## Your goal:
Look through the records below for the line with "(** ** Python" and the line with "match s with EmptyString", then return those lines and all lines between, exactly.

## Input:
(** *** The order of the pulls *)

Definition finished (it : iteration T) : bool :=
  match it with Finished => true | _ => false end.

(** Once a pull has reported [done], the later ones do. *)
Fixpoint done_tail (l : list (caller * iteration T)) : Prop :=
  match l with
  | [] => True
  | p :: r =>
      (finished p.2 = true → Forall (λ q, finished q.2 = true) r) ∧
      done_tail r
  end.

Definition fifo (pulls : list (caller * iteration T))
    (iterator : list (pull T)) (isIterableDone : bool) : Prop :=
  done_tail pulls ∧
  (iterator ≠ [] → Forall (λ q, finished q.2 = false) pulls) ∧
  (isIterableDone = true →
     iterator = [] ∧ Forall (λ q, finished q.2 = true) pulls).

Definition fifo_ok (s : State T R) : Prop :=
  fifo (pulls s) (iterator s) (isIterableDone s).

Lemma done_tail_snoc_finished l c :
  done_tail l → done_tail (l ++ [(c, Finished)]).
Proof.
  induction l as [|p l IH]; simpl; [by auto|].
  intros [H1 H2]. split; [|auto].
  intros Hp. apply Forall_app. split; [auto|]. by repeat constructor.
Qed.

Lemma done_tail_snoc_other l p :
  Forall (λ q, finished q.2 = false) l → done_tail (l ++ [p]).
Proof.
  induction 1 as [|q l Hq Hl IH]; simpl; [by auto|].
  split; [congruence|done].
Qed.

Lemma fifo_push pulls it d c x it' :
  fifo pulls it d → iterator_next it = (x, it') →
  fifo (pulls ++ [(c, x)]) it' d.
Proof.
  intros (H1 & H2 & H3) Hn. unfold iterator_next in Hn.
  destruct it as [|[v|e] rest]; simplify_eq.
  - repeat split.
    + by apply done_tail_snoc_finished.
    + done.
    + apply Forall_app. split; [by apply H3|by repeat constructor].
  - assert (d = false) as -> by (destruct d; [by destruct H3|done]).
    repeat split; try done.
    + apply done_tail_snoc_other. by apply H2.
    + intros _. apply Forall_app. split; [by apply H2|by repeat constructor].
  - assert (d = false) as -> by (destruct d; [by destruct H3|done]).
    repeat split; try done.
    + apply done_tail_snoc_other. by apply H2.
    + intros _. apply Forall_app. split; [by apply H2|by repeat constructor].
Qed.

Lemma fifo_pop pulls it d c x :
  fifo ((c, x) :: pulls) it d → fifo pulls it d.
Proof.
  intros ([H0 H1] & H2 & H3). repeat split.
  - done.
  - intros H. apply H2 in H. by apply Forall_cons_1 in H as [_ ?].
  - by apply H3.
  - apply H3 in H as [_ H]. by apply Forall_cons_1 in H as [_ ?].
Qed.

Lemma fifo_pop_finished pulls it d c :
  fifo ((c, Finished) :: pulls) it d → fifo pulls it true.
Proof.
  intros ([H0 H1] & H2 & H3). repeat split.
  - done.
  - intros H. apply H2 in H. by apply Forall_cons_1 in H as [? _].
  - destruct it as [|p it]; [done|]. exfalso.
    assert (p :: it ≠ []) as Hne by done.
    apply H2 in Hne. by apply Forall_cons_1 in Hne as [? _].
  - by apply H0.
Qed.

Lemma fifo_step s ev s' : fifo_ok s → step' s ev = Some s' → fifo_ok s'.
Proof.
  intros H Hs. destruct s. unfold fifo_ok in *.
  unfold step, next_resumes, runner_resumes, element_settles, mapper_settles,
    catch, catch_in_catch, runner_loop, next, next_returns, next_throws,
    finish, start_task, reject, resolve, settle in *.
  state_simpl.
  repeat (first [ progress simplify_eq | step_case; state_simpl ]).
  all: eauto using fifo_push, fifo_pop, fifo_pop_finished.
Qed.

(** *** [resolvingCount] *)

Definition throws (p : pull T) : bool :=
  match p with Throws _ => true | _ => false end.

Definition fails (it : iteration T) : bool :=
  match it with Fails _ => true | _ => false end.

(** No pull has thrown and none will. *)
Definition throwless (s : State T R) : Prop :=
  Forall (λ p, throws p = false) (iterator s) ∧
  Forall (λ q, fails q.2 = false) (pulls s) ∧
  rejections s = [] ∧
  ∀ i e, loop s ≠ RunnerReady i (Some e).
(** * Code Quality Analyzer: a shallow embedding of [analyzer.py]

    The development follows [class CodeQualityAnalyzer] method by method.

    - Python [str] is modelled by [string] (8-bit characters; the source
      text is taken to be ASCII).
    - Python [float] scores are modelled by exact rationals [Q]; every
      penalty and weight of the analyzer is a decimal constant.
    - The analyzer object [self] is an explicit state record threaded by a
      small state-and-exception monad [M]; attributes that [__init__] does
      not create are [None] until a method assigns them, and reading such an
      attribute raises [AttributeError], as in Python.
    - [ast.parse] and [inspect.cleandoc] belong to the Python standard
      library, not to the analyzer: they are section variables. *)

From Stdlib Require Import List String Ascii Bool Arith ZArith QArith Qround.
From Stdlib Require Import Lia Lqa Permutation DecimalString.
Import ListNotations.

#[local] Set Warnings "-register-all".

Local Open Scope string_scope.
Local Open Scope list_scope.
Local Open Scope Z_scope.

(** ** Python string primitives used by the analyzer *)

Module PyStr.

(** [str.isspace] on one ASCII character: TAB, LF, VT, FF, CR, FS, GS, RS,
    US and SPACE. *)
Definition isspace (c : ascii) : bool :=
  let n := nat_of_ascii c in
  ((9 <=? n) && (n <=? 13) || (28 <=? n) && (n <=? 32))%nat.

Fixpoint lstrip (s : string) : string :=
  match s with
  | String c s' => if isspace c then lstrip s' else s
  | EmptyString => EmptyString
  end.

(** Right strip: a character is kept when it is not white space or when
    something survives to its right. *)
Fixpoint rstrip (s : string) : string :=
  match s with
  | String c s' =>
      match rstrip s' with
      | EmptyString => if isspace c then EmptyString else String c EmptyString
      | r => String c r
      end
  | EmptyString => EmptyString
  end.

(** [s.strip()] *)
Definition strip (s : string) : string := rstrip (lstrip s).

(** Truth value of a string: [bool(s)] is [len(s) > 0]. *)
Definition truthy (s : string) : bool :=
  match s with EmptyString => false | _ => true end.

(** [s.startswith(p)] *)
Definition startswith (p s : string) : bool := String.prefix p s.

(** [len(s)] *)
Definition len (s : string) : Z := Z.of_nat (String.length s).

(** [s.split('\n')]: always at least one piece. *)
Fixpoint split_nl (s : string) : list string :=
  match s with
  | EmptyString => [EmptyString]
  | String c s' =>
      if Ascii.eqb c "010"%char then EmptyString :: split_nl s'
      else match split_nl s' with
           | piece :: rest => String c piece :: rest
           | [] => [String c EmptyString]
           end
  end.

Definition is_upper (c : ascii) : bool :=
  let n := nat_of_ascii c in ((65 <=? n) && (n <=? 90))%nat.

Definition is_lower (c : ascii) : bool :=
  let n := nat_of_ascii c in ((97 <=? n) && (n <=? 122))%nat.

Definition to_lower (c : ascii) : ascii :=
  if is_upper c then ascii_of_nat (nat_of_ascii c + 32) else c.

Fixpoint all_chars (p : ascii -> bool) (s : string) : bool :=
  match s with
  | EmptyString => true
  | String c s' => p c && all_chars p s'
  end.

Fixpoint any_char (p : ascii -> bool) (s : string) : bool :=
  match s with
  | EmptyString => false
  | String c s' => p c || any_char p s'
  end.

(** [s.islower()]: no cased character is upper case and there is at least
    one cased character. *)
Definition islower (s : string) : bool :=
  all_chars (fun c => negb (is_upper c)) s && any_char is_lower s.

(** [str(n)] for an [int]. *)
Definition of_Z (n : Z) : string := NilZero.string_of_int (Z.to_int n).

(** [os.path.basename] on a POSIX path: what follows the last slash. *)
Fixpoint basename (p : string) : string :=
  match p with
  | EmptyString => EmptyString
  | String c p' =>
      if any_char (Ascii.eqb "/"%char) p then
        (if Ascii.eqb c "/"%char
         then (if any_char (Ascii.eqb "/"%char) p' then basename p' else p')
         else basename p')
      else p
  end.

End PyStr.

(** ** The [re] patterns of the secret scan

    Every pattern of [secret_patterns] is a concatenation of one-character
    atoms, some of them starred; [re.search] asks whether some substring of
    the line matches, so greedy and lazy matching agree. *)

Module Re.

Inductive atom : Type :=
| Lit (c : ascii)      (* a literal character; re.IGNORECASE folds case *)
| Space                (* \s *)
| Quote                (* a double or a single quote *)
| Dot.                 (* . : anything but a newline *)

Inductive item : Type :=
| One (a : atom)
| Star (a : atom).

Definition pattern := list item.

Definition atom_matches (a : atom) (c : ascii) : bool :=
  match a with
  | Lit l => Ascii.eqb (PyStr.to_lower l) (PyStr.to_lower c)
  | Space => PyStr.isspace c
  | Quote => Ascii.eqb c "034"%char || Ascii.eqb c "039"%char
  | Dot => negb (Ascii.eqb c "010"%char)
  end.

(** Does a prefix of [s] match [p]? *)
Fixpoint match_here (p : pattern) : string -> bool :=
  match p with
  | [] => fun _ => true
  | One a :: p' =>
      fun s => match s with
               | String c s' => atom_matches a c && match_here p' s'
               | EmptyString => false
               end
  | Star a :: p' =>
      fix star (s : string) : bool :=
        match_here p' s ||
        match s with
        | String c s' => atom_matches a c && star s'
        | EmptyString => false
        end
  end.

(** [re.search(p, s, re.IGNORECASE) is not None] *)
Fixpoint search (p : pattern) (s : string) : bool :=
  match_here p s ||
  match s with
  | String _ s' => search p s'
  | EmptyString => false
  end.

Fixpoint lit (s : string) : pattern :=
  match s with
  | EmptyString => []
  | String c s' => One (Lit c) :: lit s'
  end.

End Re.

(** ** The syntax tree of the [ast] module

    Python's tree is dynamically typed: every node is an [ast.AST] and the
    analyzer discriminates with [isinstance].  One constructor per node class
    the analyzer looks at, with the fields in the order of the class's
    [_fields]; [Other] stands for every remaining class (Return, Assign, If,
    With, BinOp, ...), none of which any check inspects.  The context and
    operator singletons (Load, Store, Add, ...) carry no position and match
    no [isinstance] test of the analyzer; they are left out. *)

Inductive constant : Type :=
| CStr (s : string)
| CInt (n : Z)
| CNone
| CBool (b : bool)
| CEllipsis.

Inductive node : Type :=
| Module (body : list node)
| FunctionDef (name : string) (args : node) (body decorator_list : list node)
    (returns : option node) (lineno end_lineno : Z)
| AsyncFunctionDef (name : string) (args : node)
    (body decorator_list : list node)
    (returns : option node) (lineno end_lineno : Z)
| ClassDef (name : string) (bases keywords body decorator_list : list node)
    (lineno end_lineno : Z)
| For (target iter : node) (body orelse : list node) (lineno : Z)
| AsyncFor (target iter : node) (body orelse : list node) (lineno : Z)
| While (test : node) (body orelse : list node) (lineno : Z)
| Try (body handlers orelse finalbody : list node) (lineno : Z)
| ExceptHandler (type : option node) (name : option string)
    (body : list node) (lineno : Z)
| Expr (value : node) (lineno : Z)
| Call (func : node) (args keywords : list node) (lineno : Z)
| Attribute (value : node) (attr : string) (lineno : Z)
| Name (id : string) (lineno : Z)
| Constant (value : constant) (lineno : Z)
| arguments (posonlyargs args : list node) (vararg : option node)
    (kwonlyargs kw_defaults : list node) (kwarg : option node)
    (defaults : list node)
| arg (arg_name : string) (annotation : option node) (lineno : Z)
| Other (children : list node) (lineno : Z).

Definition opt_list {A : Type} (o : option A) : list A :=
  match o with Some x => [x] | None => [] end.

(** [ast.iter_child_nodes]: the direct children, field by field. *)
Definition iter_child_nodes (n : node) : list node :=
  match n with
  | Module body => body
  | FunctionDef _ args body decorator_list returns _ _
  | AsyncFunctionDef _ args body decorator_list returns _ _ =>
      args :: body ++ decorator_list ++ opt_list returns
  | ClassDef _ bases keywords body decorator_list _ _ =>
      bases ++ keywords ++ body ++ decorator_list
  | For target iter body orelse _
  | AsyncFor target iter body orelse _ =>
      target :: iter :: body ++ orelse
  | While test body orelse _ => test :: body ++ orelse
  | Try body handlers orelse finalbody _ =>
      body ++ handlers ++ orelse ++ finalbody
  | ExceptHandler type _ body _ => opt_list type ++ body
  | Expr value _ => [value]
  | Call func args keywords _ => func :: args ++ keywords
  | Attribute value _ _ => [value]
  | Name _ _ => []
  | Constant _ _ => []
  | arguments posonlyargs args vararg kwonlyargs kw_defaults kwarg defaults =>
      posonlyargs ++ args ++ opt_list vararg ++ kwonlyargs ++ kw_defaults
      ++ opt_list kwarg ++ defaults
  | arg _ annotation _ => opt_list annotation
  | Other children _ => children
  end.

## Response area:
(** ** Python string primitives used by the analyzer *)

Module PyStr.

(** [str.isspace] on one ASCII character: TAB, LF, VT, FF, CR, FS, GS, RS,
    US and SPACE. *)
Definition isspace (c : ascii) : bool :=
  let n := nat_of_ascii c in
  ((9 <=? n) && (n <=? 13) || (28 <=? n) && (n <=? 32))%nat.

Fixpoint lstrip (s : string) : string :=
  match s with
  | String c s' => if isspace c then lstrip s' else s
  | EmptyString => EmptyString
  end.

(** Right strip: a character is kept when it is not white space or when
    something survives to its right. *)
Fixpoint rstrip (s : string) : string :=
  match s with
  | String c s' =>
      match rstrip s' with
      | EmptyString => if isspace c then EmptyString else String c EmptyString
      | r => String c r
      end
  | EmptyString => EmptyString
  end.

(** [s.strip()] *)
Definition strip (s : string) : string := rstrip (lstrip s).

(** Truth value of a string: [bool(s)] is [len(s) > 0]. *)
Definition truthy (s : string) : bool :=
  match s with EmptyString => false | _ => true end.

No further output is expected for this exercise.